The >> operator is overloaded on DataEngine to support concise queries:

# Get a district by number
district = engine >> ("district", "101902")

# Get all campuses in that district
campuses = engine >> ("campuses_in", district)

# Find 5 nearest campuses to a point
nearest = engine >> ("nearest", (lon, lat), 5)

4. Data Sources (teadata/teadata_sources.yaml)

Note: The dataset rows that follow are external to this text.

(** ** C1, C2: revenue, gross profit, operating profit *)

(** C1.  Turnover is the sum of the five revenue streams, and each stream
    is the product chain of its inputs; on binary64 the same holds with the
    products and sums taken left to right, as Python evaluates them. *)
Theorem turnover_sum_of_streams (a : Assumptions) :
  turnover a ==
    rev_local_shoes a + rev_local_apparel a + rev_tourist_core a
    + rev_events a + rev_services a
  /\ rev_local_shoes a ==
       inject_Z (pop a) * adult_share a * run_share a * pairs_per_runner a
       * capture_local a * asp_shoes a
  /\ rev_local_apparel a == rev_local_shoes a * attach_apparel a
  /\ rev_tourist_core a ==
       inject_Z (tourist_footfall a) * tourist_conv a * tourist_aov a
  /\ rev_events a == inject_Z (num_events a) * event_sales a
  /\ rev_services a == inject_Z (service_units a) * service_price a
  /\ (exists r, run a = Ok r
        /\ r_turnover r ==
             r_rev_local_shoes r + r_rev_local_apparel r
             + r_rev_tourist_core r + r_rev_events r + r_rev_services r)
  /\ Binary64.turnover a =
       (Binary64.rev_local_shoes a + Binary64.rev_local_apparel a
        + Binary64.rev_tourist_core a + Binary64.rev_events a
        + Binary64.rev_services a)%float.
Proof.
  repeat split; try reflexivity.
  destruct (run_ok a) as (be & se & _ & _ & Hrun).
  exists (results_of a be se). split; [exact Hrun | reflexivity].
Qed.
(** The bar drawn on entry to volume-setting mode, for a volume in range:
    one message at the start of the second line, 16 or 17 characters wide;
    16, the width of the display, up to the volume 14.49, and 17 from 14.5
    up to [VOL_MAX], where seven full bricks come before the fractional
    one.  Between 14.49 and 14.5 the width is the one or the other, as the
    sum [(vol_cur - VOL_MIN) + 0.5] falls below 35 or not. *)
Theorem volume_bar_width :
  forall v,
    in_range v ->
    exists m,
      volume_bar v = [LcdSetCursor 0 1; LcdMessage m] /\
      (Py.len m = 16 \/ Py.len m = 17) /\
      ((v <= 1449 # 100)%Q -> Py.len m = 16) /\
      ((29 # 2 <= v)%Q -> Py.len m = 17).
Proof.
  intros v Hv. unfold volume_bar. fold (vol_int v). cbv zeta.
  eexists. split; [reflexivity |].
  destruct (vol_int_range v Hv) as (Hr & Hlo & Hhi).
  rewrite !len_cat, !len_mul. unfold Py.int_div.
  change (Py.len (Py.chr 6)) with 1. change (Py.len " Volume ") with 8.
  change (Py.len (Py.chr 5)) with 1. change (Py.len (Py.chr 0)) with 1.
  change (Py.len (Py.chr (vol_int v mod 5))) with 1.
  assert (Hn : 0 <= vol_int v ÷ 5 <= 7).
  { rewrite Z.quot_div_nonneg by lia.
    split; [apply Z.div_pos; lia |].
    apply Z.lt_succ_r. apply Z.div_lt_upper_bound; lia. }
  split; [lia | split]; intros H.
  - assert (Hv' : (v < 29 # 2)%Q) by lra. specialize (Hlo Hv').
    assert (vol_int v ÷ 5 <= 6).
    { rewrite Z.quot_div_nonneg by lia.
      apply Z.lt_succ_r. apply Z.div_lt_upper_bound; lia. }
    lia.
  - rewrite (Hhi H). reflexivity.
Qed.

(** The bar at [VOL_MAX]: 17 characters *)
Lemma volume_bar_width_witness :
  exists m,
    volume_bar VOL_MAX = [LcdSetCursor 0 1; LcdMessage m] /\ Py.len m = 17.
Proof.
  destruct (volume_bar_width VOL_MAX) as (m & Hm & _ & _ & H17).
  - unfold in_range, VOL_MIN, VOL_MAX. split; unfold Qle; simpl; lia.
  - exists m. split; [exact Hm |]. apply H17.
    unfold VOL_MAX, Qle; simpl; lia.
Defined.

(** ** The marquee windows *)

Lemma length_string_of_list (l : list ascii) :
  String.length (string_of_list_ascii l) = List.length l.
Proof. induction l as [|c l IH]; [reflexivity |]. cbn. now rewrite IH. Qed.
(** * start.py: the launcher's port scan, health probe and process supervision

    A shallow embedding of [src/start.py]: [write_status], [test_command],
    [test_port], [find_free_port], [run_command], [check_url],
    [start_backend], [start_frontend], and [start_all] with its nested
    [cleanup].

    The script talks to the operating system all the time (sockets, child
    processes, files, HTTP).  Everything outside the script is a [world]: a
    record of answer functions, each indexed by the number of answers the
    script has received so far (its [tick]), so that the same question can
    get different answers at different times.  The script itself is written
    in a monad with state (the variables [cleanup] shares with [start_all],
    and the tick), Python exceptions, and a log of the operations performed,
    in the order they were performed.

    Conventions.  A [try]/[except] clause is [try_except] with the test the
    clause makes on the exception; [sys.exit] raises [SystemExit].  A [for]
    loop that is left early is [for_each], one that is not is [for_in].
    Paths are joined as on POSIX.  A signal is delivered only while
    [start_all] idles in its last loop, where its handler [cleanup] runs;
    [signal_after] says after how many seconds. *)

From Stdlib Require Import ZArith List String Ascii Bool Lia.
From stdpp Require Import base option list gmap strings pretty.

Local Open Scope string_scope.
Local Open Scope Z_scope.

(** ** Python exceptions *)

(** [SystemExit] and [KeyboardInterrupt] derive from [BaseException] only;
    every other class the script can meet derives from [Exception].
    [subprocess.TimeoutExpired] is kept apart because [cleanup] names it. *)
Inductive exn :=
  | SystemExit (code : Z)
  | KeyboardInterrupt
  | TimeoutExpired (msg : string)
  | PyError (cls msg : string).

(** [isinstance(e, Exception)] *)
Definition is_Exception (e : exn) : bool :=
  match e with
  | SystemExit _ | KeyboardInterrupt => false
  | TimeoutExpired _ | PyError _ _ => true
  end.

(** [isinstance(e, subprocess.TimeoutExpired)] *)
Definition is_TimeoutExpired (e : exn) : bool :=
  match e with TimeoutExpired _ => true | _ => false end.

(** [str(e)] *)
Definition str_exn (e : exn) : string :=
  match e with
  | SystemExit c => pretty c
  | KeyboardInterrupt => ""
  | TimeoutExpired m => m
  | PyError _ m => m
  end.

Inductive result (A : Type) :=
  | Return (a : A)
  | Raise (e : exn).
Arguments Return {A} a.
Arguments Raise {A} e.

(** ** Handles and values handed out by the operating system *)

Definition file := Z.
Definition proc := Z.
Abbreviation environment := (gmap string string).

(** [subprocess.CompletedProcess] *)
Record completed := Completed { returncode : Z; stdout : string; stderr : string }.

(** The response object of [urllib.request.urlopen]; [on_close] is what
    leaving the [with] block (closing the response) does. *)
Record response := Response { status : Z; on_close : result unit }.

(** A command is a string, or the list [str.split] makes of it. *)
Inductive command :=
  | CmdStr (s : string)
  | CmdList (l : list string).

(** ** The world *)

Record world := World {
  now_hms : nat → string;
  which : nat → string → bool;
  connect_ex : nat → Z → Z;
  path_exists : nat → string → bool;
  abspath : nat → string → string;
  subprocess_run : nat → command → option string → bool → bool → result completed;
  input_line : nat → string → result string;
  open_file : nat → string → string → result file;
  file_read : nat → file → result string;
  file_close : nat → file → result unit;
  popen : nat → string → string → environment → file → result proc;
  proc_terminate : nat → proc → result unit;
  proc_wait : nat → proc → Z → result Z;
  proc_kill : nat → proc → result unit;
  urlopen : nat → string → Z → result response;
  environ : environment;
  splitlines : string → list string;
  signal_after : nat
}.

(** ** Operations the script performs on the world *)

Inductive event :=
  | Stdout (text : string)
  | Sleep (secs : Z)
  | Connect (port : Z)
  | Run (cmd : command) (cwd : option string) (shell capture : bool)
  | Input (prompt : string)
  | SignalHandler (signum : Z)
  | Open (path mode : string)
  | Read (f : file)
  | Close (f : file)
  | Spawn (cmd cwd : string) (env : environment) (log : file)
  | Terminate (p : proc)
  | Wait (p : proc) (timeout : Z)
  | Kill (p : proc)
  | HttpGet (url : string) (timeout : Z).

(** ** State: the variables of [start_all] that [cleanup] closes over *)

Record state := State {
  backend_process : option proc;
  frontend_process : option proc;
  backend_log : option file;
  frontend_log : option file;
  tick : nat
}.

Definition set_backend_process (v : option proc) (s : state) : state :=
  State v (frontend_process s) (backend_log s) (frontend_log s) (tick s).
Definition set_frontend_process (v : option proc) (s : state) : state :=
  State (backend_process s) v (backend_log s) (frontend_log s) (tick s).
Definition set_backend_log (v : option file) (s : state) : state :=
  State (backend_process s) (frontend_process s) v (frontend_log s) (tick s).
Definition set_frontend_log (v : option file) (s : state) : state :=
  State (backend_process s) (frontend_process s) (backend_log s) v (tick s).
Definition next_tick (s : state) : state :=
  State (backend_process s) (frontend_process s) (backend_log s) (frontend_log s)
        (S (tick s)).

Defines the mapping between logical data keys (e.g., tapr, peims) and physical file paths or URLs.

Directory Structure

  • teadata/: Main package source code.
    • engine.py: Core DataEngine logic.
    • entities.py: District and Campus dataclasses.
    • teadata_sources.yaml: Data source configuration.
    • scripts/: Utilities for downloading/processing raw data.
  • examples/: Example scripts and Jupyter notebooks demonstrating usage.
  • tests/: pytest test suite.
  • docs/: MkDocs documentation source.
  • .cache/: Snapshot and store artifacts that must be committed.

Development Workflow

Versioning Conventions

The project follows a modified Semantic Versioning (SemVer) approach:

  • Major (X.0.0): Significant architectural changes, API-breaking updates, or major framework migrations.
  • Minor (0.X.0): New features, significant new data source integrations, or changes to the DataEngine query DSL.
  • Patch (0.0.X): Bug fixes, minor logic updates, or metadata improvements.
  • Data Refresh (0.0.Xy): When a simple data refresh occurs (e.g., running load_data.py to pick up latest TEA releases) without significant code changes, append an extra digit (e.g., 0.0.7 -> 0.0.71).

Release tag policy:

  • Tags always use the thousandths place (e.g., v0.0.101, v0.0.102). If no tags exist, start at v0.0.101.
  • Keep only the three most recent tags/releases; delete older tags and their release assets everywhere (GitHub releases included).

When to increment:

  • Increment the version BEFORE running a release build or distributing a new snapshot.
  • Always increment the version when load_data.py is executed for a production data refresh.

Installation

The project uses uv for dependency management and command execution; do not use bare python or pip.

# Recommended
uv sync

Running Tests

uv run pytest

Linting & Formatting

uv run ruff check .
uv run ty check .

Building Documentation

mkdocs serve

Common Tasks

  • Loading Data:

    from teadata import DataEngine
    # Tries to find the latest snapshot automatically
    engine = DataEngine.from_snapshot()
  • Accessing Attributes: Entities use dynamic attribute access via __getattr__ to expose data stored in their .meta dictionary, allowing for flexible schema evolution.

  • Adding New Data:

    1. Add the source definition to teadata/teadata_sources.yaml.
    2. Use/Modify scripts in teadata/scripts/ to process the raw data into the snapshot format.